**YOUR TASK**
Which lines of the records contain the word "ends"? Show each of them.

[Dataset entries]

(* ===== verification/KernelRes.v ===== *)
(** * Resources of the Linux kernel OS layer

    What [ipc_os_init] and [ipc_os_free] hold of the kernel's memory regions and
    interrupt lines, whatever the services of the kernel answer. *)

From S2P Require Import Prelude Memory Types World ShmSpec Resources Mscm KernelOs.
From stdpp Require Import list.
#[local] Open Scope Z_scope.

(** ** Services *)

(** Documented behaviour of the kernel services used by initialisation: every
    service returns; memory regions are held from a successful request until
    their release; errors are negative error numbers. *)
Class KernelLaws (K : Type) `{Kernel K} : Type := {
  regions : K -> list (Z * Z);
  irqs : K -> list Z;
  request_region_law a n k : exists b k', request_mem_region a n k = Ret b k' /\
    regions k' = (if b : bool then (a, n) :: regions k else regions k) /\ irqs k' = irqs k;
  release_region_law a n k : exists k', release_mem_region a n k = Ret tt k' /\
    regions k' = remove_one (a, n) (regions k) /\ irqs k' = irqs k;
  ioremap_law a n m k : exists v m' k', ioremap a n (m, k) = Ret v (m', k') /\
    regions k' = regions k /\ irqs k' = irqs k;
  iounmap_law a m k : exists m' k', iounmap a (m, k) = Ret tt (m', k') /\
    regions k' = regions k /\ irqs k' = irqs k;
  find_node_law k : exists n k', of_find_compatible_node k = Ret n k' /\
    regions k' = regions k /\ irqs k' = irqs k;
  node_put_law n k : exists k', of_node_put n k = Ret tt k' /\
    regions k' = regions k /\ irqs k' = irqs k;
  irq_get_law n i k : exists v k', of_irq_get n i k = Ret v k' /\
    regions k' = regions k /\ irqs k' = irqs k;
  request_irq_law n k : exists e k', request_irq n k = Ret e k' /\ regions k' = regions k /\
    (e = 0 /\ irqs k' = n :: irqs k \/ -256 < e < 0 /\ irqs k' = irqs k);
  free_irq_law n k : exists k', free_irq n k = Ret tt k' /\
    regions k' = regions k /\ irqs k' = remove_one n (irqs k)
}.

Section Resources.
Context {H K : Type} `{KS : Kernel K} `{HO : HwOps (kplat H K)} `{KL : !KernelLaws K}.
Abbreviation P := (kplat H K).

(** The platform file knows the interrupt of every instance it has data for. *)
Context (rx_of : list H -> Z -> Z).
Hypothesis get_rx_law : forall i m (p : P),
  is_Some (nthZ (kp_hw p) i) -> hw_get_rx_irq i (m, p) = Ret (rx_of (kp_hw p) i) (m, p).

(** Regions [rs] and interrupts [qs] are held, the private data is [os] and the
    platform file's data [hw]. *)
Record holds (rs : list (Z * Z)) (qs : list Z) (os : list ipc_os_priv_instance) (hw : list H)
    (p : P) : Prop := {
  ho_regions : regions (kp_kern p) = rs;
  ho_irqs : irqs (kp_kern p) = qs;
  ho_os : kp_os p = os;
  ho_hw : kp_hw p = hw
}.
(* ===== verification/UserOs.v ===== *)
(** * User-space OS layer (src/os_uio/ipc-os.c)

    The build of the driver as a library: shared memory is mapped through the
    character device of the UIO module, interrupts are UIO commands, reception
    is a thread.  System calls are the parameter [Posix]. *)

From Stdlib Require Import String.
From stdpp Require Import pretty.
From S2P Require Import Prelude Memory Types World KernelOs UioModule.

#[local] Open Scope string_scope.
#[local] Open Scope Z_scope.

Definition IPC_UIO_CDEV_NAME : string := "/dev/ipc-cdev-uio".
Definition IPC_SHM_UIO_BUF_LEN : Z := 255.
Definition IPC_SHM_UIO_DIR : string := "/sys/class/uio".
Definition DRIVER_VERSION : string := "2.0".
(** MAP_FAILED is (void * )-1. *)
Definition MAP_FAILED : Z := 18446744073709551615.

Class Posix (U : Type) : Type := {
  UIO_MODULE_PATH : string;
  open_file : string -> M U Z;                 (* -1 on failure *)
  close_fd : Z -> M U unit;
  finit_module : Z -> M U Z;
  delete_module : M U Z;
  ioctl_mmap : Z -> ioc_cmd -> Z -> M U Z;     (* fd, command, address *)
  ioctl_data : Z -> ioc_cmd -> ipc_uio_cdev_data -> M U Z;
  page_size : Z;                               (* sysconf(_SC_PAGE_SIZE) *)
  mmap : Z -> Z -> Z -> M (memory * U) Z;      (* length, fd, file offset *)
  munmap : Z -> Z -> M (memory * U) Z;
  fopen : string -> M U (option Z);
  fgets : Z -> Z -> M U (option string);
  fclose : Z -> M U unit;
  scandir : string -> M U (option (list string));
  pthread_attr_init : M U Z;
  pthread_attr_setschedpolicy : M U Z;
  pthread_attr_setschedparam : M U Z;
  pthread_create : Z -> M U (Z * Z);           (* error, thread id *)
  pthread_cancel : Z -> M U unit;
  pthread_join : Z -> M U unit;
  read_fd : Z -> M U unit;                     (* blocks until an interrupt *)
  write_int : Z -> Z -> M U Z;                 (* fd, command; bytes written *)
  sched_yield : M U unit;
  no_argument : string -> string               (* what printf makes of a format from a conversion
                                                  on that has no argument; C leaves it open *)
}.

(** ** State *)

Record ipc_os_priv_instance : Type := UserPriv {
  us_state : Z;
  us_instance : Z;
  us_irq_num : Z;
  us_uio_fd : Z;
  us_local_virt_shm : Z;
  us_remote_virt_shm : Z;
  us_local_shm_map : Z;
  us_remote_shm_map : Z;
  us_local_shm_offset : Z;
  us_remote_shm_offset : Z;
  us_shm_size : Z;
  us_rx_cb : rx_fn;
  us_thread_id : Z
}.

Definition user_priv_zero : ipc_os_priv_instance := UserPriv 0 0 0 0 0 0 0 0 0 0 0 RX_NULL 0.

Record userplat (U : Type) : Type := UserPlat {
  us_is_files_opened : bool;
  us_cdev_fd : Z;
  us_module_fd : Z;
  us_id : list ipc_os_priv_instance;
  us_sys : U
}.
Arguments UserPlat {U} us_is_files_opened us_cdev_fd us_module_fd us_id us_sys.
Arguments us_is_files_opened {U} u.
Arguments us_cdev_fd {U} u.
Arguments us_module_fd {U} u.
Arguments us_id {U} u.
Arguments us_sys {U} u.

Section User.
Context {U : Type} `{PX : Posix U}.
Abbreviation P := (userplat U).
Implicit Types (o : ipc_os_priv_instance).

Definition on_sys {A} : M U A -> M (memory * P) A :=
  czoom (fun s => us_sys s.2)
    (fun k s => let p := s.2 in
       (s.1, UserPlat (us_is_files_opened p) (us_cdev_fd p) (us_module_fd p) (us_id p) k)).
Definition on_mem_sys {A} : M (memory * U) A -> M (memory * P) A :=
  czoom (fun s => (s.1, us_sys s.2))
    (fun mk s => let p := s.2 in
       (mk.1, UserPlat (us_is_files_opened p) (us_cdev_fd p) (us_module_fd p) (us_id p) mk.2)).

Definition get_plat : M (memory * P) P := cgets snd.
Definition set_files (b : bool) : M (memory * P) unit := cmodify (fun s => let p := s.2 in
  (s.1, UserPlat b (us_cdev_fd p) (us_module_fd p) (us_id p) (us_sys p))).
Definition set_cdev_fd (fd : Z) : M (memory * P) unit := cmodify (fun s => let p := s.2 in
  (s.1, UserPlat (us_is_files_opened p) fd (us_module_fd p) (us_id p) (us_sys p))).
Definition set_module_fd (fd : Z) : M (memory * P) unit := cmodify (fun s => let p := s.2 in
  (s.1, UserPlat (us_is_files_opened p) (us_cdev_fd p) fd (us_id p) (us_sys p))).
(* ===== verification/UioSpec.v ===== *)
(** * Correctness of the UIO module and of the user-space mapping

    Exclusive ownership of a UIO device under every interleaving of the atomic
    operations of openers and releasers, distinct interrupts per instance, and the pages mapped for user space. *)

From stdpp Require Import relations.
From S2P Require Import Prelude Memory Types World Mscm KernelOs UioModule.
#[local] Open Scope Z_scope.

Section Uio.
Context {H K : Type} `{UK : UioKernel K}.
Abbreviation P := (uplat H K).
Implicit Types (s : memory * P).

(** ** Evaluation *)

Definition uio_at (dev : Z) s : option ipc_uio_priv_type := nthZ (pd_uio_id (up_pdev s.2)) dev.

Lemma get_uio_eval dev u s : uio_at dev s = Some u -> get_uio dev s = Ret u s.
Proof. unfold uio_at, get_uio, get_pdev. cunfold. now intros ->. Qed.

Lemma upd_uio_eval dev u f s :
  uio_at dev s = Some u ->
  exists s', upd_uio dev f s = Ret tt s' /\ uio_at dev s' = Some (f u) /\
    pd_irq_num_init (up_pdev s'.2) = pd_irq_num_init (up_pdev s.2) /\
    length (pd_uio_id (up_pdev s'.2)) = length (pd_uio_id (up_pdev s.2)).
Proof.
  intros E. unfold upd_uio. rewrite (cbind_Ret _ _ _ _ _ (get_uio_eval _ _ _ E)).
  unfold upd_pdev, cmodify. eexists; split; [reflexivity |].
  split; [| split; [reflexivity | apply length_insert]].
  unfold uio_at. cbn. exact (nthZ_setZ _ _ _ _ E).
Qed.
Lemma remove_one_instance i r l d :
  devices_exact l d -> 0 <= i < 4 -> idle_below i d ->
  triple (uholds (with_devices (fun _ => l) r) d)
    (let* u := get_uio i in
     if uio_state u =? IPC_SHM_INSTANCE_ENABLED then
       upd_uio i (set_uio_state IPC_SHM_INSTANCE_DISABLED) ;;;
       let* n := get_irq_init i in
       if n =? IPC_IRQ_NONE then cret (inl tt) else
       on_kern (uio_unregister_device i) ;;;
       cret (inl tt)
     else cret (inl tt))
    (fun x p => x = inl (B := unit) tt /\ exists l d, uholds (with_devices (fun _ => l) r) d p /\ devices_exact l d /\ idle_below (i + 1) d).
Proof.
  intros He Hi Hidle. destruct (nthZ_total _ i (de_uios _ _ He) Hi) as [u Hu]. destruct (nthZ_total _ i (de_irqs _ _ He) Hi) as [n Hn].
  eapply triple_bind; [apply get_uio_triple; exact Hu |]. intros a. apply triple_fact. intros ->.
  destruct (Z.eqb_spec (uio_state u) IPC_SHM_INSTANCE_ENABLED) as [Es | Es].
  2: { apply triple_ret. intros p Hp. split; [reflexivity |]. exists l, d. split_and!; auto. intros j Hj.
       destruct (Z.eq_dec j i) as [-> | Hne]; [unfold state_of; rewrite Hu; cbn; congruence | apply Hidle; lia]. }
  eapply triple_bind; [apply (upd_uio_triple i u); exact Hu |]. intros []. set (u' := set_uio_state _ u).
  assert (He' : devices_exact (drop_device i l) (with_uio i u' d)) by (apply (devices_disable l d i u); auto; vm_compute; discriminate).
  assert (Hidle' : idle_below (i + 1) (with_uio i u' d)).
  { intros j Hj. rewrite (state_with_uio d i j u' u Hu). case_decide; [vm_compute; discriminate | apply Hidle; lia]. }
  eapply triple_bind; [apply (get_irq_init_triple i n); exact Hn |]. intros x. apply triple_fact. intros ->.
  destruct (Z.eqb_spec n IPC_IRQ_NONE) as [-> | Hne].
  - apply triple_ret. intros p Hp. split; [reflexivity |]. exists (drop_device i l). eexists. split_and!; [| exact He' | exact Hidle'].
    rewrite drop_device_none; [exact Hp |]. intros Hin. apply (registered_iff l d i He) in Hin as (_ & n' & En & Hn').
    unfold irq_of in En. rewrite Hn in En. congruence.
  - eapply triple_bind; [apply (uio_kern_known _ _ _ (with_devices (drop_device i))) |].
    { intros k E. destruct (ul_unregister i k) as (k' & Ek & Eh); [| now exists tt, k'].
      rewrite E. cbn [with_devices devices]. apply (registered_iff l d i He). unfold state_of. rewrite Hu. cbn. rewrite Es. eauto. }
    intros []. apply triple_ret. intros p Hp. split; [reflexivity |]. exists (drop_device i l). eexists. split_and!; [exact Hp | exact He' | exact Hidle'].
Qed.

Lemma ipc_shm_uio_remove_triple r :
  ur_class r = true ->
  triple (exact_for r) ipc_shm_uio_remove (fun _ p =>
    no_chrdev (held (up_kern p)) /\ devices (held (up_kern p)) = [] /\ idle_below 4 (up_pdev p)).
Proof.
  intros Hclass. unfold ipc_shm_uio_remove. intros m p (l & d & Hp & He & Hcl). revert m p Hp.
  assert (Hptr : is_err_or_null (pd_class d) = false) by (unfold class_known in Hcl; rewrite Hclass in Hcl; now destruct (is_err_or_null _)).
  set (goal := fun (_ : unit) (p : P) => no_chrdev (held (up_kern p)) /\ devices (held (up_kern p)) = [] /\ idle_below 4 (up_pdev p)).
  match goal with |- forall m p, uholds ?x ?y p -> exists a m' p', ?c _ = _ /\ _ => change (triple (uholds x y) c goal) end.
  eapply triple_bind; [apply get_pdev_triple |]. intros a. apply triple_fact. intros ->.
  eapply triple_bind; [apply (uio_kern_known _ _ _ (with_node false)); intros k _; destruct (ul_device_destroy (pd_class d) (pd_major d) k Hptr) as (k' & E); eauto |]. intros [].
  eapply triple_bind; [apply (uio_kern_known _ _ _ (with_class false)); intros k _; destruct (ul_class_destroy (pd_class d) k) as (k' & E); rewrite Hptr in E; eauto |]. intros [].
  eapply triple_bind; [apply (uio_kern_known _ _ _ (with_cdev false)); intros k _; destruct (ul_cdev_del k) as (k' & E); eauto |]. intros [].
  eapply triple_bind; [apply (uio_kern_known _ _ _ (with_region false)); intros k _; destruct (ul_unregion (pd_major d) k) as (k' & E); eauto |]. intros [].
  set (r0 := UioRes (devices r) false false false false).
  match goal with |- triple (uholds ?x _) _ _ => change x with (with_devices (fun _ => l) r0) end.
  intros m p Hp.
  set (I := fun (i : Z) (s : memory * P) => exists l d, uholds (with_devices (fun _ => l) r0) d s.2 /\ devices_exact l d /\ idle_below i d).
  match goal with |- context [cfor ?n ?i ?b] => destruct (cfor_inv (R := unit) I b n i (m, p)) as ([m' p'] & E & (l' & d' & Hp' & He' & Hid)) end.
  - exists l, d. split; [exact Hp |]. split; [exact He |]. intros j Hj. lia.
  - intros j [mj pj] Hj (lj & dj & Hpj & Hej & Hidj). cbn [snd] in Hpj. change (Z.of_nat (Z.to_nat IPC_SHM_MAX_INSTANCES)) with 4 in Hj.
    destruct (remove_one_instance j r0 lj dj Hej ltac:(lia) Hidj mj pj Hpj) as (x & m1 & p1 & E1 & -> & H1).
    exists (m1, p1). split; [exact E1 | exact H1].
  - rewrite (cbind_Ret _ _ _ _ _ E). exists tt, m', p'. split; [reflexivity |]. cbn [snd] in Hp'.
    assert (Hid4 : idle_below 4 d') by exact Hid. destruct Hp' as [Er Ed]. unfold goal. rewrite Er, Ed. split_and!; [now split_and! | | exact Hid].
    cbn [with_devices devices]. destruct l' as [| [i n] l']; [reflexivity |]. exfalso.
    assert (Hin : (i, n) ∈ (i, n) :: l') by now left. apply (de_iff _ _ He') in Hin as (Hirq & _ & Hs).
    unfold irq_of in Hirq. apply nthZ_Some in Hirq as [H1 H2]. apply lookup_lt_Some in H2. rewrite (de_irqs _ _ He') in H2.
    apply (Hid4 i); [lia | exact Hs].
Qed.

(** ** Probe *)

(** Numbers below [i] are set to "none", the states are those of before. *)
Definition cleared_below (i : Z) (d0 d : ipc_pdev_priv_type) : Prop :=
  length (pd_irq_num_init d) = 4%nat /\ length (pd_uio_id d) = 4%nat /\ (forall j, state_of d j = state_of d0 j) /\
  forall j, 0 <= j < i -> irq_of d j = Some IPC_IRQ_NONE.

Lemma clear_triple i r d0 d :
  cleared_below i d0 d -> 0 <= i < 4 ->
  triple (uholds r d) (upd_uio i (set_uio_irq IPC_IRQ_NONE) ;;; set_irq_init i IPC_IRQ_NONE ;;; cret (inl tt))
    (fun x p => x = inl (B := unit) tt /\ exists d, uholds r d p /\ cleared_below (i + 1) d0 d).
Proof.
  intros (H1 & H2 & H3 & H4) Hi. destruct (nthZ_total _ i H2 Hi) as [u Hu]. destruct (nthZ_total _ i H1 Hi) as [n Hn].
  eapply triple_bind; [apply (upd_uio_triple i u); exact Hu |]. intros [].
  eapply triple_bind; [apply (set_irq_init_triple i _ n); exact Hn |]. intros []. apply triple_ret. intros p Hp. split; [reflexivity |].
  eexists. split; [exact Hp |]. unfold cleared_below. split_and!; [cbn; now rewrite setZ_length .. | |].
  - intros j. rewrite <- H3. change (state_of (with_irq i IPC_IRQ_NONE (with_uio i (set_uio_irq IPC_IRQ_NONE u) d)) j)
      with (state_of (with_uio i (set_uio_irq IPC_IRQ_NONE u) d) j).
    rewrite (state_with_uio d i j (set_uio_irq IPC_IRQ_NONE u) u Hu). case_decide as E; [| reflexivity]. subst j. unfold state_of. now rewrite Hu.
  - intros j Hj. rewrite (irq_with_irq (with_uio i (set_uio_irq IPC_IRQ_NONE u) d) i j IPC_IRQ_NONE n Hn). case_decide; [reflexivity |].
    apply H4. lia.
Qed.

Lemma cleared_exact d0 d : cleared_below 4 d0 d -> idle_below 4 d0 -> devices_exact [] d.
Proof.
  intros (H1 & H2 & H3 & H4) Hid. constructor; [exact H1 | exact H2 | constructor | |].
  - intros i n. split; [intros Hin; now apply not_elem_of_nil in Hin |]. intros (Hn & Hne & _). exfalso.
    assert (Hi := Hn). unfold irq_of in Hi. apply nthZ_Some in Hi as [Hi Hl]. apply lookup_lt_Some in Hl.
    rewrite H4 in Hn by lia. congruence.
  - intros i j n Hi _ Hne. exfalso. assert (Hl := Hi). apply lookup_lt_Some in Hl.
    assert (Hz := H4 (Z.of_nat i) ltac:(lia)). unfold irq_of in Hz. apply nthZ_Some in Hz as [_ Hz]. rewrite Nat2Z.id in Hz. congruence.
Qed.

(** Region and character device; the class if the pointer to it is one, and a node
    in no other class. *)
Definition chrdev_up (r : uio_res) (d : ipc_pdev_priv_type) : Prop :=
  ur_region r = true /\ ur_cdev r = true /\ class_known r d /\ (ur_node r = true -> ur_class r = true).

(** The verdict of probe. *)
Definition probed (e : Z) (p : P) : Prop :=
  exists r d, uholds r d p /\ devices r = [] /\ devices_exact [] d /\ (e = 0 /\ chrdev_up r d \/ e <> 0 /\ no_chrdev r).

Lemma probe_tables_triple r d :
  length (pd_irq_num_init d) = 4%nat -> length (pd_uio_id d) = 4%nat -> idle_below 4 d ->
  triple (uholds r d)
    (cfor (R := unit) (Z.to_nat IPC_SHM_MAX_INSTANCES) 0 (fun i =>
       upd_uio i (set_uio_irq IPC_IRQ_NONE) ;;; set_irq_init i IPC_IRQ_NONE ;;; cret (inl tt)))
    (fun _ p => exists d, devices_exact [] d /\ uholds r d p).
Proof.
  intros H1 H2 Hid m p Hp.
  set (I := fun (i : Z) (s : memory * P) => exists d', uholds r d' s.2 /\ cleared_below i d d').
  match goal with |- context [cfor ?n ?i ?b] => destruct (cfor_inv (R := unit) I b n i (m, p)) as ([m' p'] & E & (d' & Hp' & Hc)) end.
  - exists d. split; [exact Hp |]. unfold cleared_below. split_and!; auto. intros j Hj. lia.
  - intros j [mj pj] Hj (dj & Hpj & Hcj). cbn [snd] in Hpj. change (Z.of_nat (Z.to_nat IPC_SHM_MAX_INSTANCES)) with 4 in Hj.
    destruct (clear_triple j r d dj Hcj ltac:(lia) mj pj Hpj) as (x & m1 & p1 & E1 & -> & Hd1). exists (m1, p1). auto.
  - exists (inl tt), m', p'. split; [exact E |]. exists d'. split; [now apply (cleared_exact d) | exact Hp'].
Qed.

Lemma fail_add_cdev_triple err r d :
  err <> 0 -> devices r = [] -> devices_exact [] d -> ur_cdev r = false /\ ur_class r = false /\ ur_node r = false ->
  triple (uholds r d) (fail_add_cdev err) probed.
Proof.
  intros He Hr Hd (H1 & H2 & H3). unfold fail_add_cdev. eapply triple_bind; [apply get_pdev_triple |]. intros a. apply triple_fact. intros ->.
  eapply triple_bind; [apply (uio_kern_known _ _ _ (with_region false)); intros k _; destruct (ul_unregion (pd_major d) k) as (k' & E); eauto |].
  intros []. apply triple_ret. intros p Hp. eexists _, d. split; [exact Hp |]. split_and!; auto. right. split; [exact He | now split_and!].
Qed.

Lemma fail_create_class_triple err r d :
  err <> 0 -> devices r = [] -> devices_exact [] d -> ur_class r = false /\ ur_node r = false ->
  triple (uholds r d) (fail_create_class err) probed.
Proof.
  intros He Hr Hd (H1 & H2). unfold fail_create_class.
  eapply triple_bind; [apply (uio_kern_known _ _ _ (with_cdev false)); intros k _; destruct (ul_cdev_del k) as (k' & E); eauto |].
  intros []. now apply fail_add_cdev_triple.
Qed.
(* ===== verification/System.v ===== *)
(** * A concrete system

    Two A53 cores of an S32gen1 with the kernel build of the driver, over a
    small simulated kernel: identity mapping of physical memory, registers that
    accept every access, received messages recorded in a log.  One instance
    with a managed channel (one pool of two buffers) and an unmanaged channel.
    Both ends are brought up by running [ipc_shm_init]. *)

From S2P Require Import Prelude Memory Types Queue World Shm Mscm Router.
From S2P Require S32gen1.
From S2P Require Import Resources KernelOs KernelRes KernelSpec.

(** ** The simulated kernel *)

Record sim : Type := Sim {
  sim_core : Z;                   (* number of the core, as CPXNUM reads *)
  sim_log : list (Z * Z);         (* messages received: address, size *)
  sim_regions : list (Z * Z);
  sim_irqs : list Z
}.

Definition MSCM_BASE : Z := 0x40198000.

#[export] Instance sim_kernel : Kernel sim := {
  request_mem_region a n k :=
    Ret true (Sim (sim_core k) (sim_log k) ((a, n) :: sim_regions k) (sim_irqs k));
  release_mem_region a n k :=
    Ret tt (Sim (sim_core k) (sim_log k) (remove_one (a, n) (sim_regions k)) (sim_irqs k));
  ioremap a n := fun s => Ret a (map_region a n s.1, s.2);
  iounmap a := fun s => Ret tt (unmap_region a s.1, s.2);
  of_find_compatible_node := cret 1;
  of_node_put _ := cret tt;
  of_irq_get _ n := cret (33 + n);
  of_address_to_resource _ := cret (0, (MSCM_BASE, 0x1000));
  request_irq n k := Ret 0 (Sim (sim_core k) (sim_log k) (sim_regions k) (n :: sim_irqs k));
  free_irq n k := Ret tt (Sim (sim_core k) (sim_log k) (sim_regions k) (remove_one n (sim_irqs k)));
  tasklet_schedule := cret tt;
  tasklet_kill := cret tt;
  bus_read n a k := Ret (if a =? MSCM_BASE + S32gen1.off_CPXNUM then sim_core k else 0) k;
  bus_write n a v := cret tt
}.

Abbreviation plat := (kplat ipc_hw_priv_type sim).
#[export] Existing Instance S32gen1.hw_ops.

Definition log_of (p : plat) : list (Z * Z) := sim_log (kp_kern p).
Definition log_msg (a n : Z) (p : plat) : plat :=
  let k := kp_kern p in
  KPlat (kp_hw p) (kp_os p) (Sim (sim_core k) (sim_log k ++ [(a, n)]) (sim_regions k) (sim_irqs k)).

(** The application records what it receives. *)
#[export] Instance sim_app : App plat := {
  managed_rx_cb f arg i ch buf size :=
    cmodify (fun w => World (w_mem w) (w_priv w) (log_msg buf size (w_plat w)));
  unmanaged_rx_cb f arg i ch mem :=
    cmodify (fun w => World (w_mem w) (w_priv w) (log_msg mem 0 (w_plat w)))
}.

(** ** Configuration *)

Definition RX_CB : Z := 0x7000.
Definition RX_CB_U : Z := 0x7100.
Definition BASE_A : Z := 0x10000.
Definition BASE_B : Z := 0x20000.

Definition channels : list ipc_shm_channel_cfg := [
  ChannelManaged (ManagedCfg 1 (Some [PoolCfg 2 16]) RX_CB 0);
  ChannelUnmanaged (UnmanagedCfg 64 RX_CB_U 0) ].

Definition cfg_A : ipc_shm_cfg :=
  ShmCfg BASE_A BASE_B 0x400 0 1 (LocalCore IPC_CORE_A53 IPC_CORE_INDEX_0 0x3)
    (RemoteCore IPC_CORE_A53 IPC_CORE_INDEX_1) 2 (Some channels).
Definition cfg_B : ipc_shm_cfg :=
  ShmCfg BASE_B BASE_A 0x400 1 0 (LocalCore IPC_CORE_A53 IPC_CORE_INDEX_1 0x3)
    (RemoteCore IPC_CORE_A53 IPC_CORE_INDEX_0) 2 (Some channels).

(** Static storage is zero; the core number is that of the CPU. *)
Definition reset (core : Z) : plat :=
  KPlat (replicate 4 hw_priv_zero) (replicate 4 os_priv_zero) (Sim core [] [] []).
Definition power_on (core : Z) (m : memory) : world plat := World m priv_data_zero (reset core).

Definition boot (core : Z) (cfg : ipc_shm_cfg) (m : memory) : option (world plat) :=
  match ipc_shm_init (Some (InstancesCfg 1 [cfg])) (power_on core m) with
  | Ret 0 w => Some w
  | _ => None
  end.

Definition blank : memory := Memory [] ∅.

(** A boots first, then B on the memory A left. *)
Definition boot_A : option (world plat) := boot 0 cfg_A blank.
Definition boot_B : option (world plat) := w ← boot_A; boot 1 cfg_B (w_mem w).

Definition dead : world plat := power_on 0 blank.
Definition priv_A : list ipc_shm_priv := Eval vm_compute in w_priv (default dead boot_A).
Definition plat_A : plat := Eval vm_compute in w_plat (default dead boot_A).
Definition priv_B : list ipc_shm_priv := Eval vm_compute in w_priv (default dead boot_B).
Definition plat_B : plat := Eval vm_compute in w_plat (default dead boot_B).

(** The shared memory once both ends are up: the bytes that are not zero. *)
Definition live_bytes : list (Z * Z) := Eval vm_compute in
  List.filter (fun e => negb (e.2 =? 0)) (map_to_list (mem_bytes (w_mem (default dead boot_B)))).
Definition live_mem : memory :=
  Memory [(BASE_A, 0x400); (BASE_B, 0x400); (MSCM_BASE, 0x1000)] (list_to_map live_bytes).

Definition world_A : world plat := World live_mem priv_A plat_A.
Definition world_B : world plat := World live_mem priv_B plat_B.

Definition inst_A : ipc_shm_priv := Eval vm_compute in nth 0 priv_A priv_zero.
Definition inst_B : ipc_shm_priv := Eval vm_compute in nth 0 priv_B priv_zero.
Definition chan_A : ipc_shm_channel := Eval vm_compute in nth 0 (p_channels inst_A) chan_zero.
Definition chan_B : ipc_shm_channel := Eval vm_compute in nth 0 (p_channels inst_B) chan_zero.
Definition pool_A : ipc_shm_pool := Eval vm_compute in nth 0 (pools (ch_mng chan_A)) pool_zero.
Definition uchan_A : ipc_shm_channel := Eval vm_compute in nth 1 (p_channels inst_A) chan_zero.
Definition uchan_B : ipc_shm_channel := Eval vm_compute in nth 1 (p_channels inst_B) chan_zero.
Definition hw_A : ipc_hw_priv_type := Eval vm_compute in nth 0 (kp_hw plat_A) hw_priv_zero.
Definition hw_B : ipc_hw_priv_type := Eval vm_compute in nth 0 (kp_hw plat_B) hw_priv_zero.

**SOLVED PROBLEM**
    Both ends are brought up by running [ipc_shm_init]. *)
(** The shared memory once both ends are up: the bytes that are not zero. *)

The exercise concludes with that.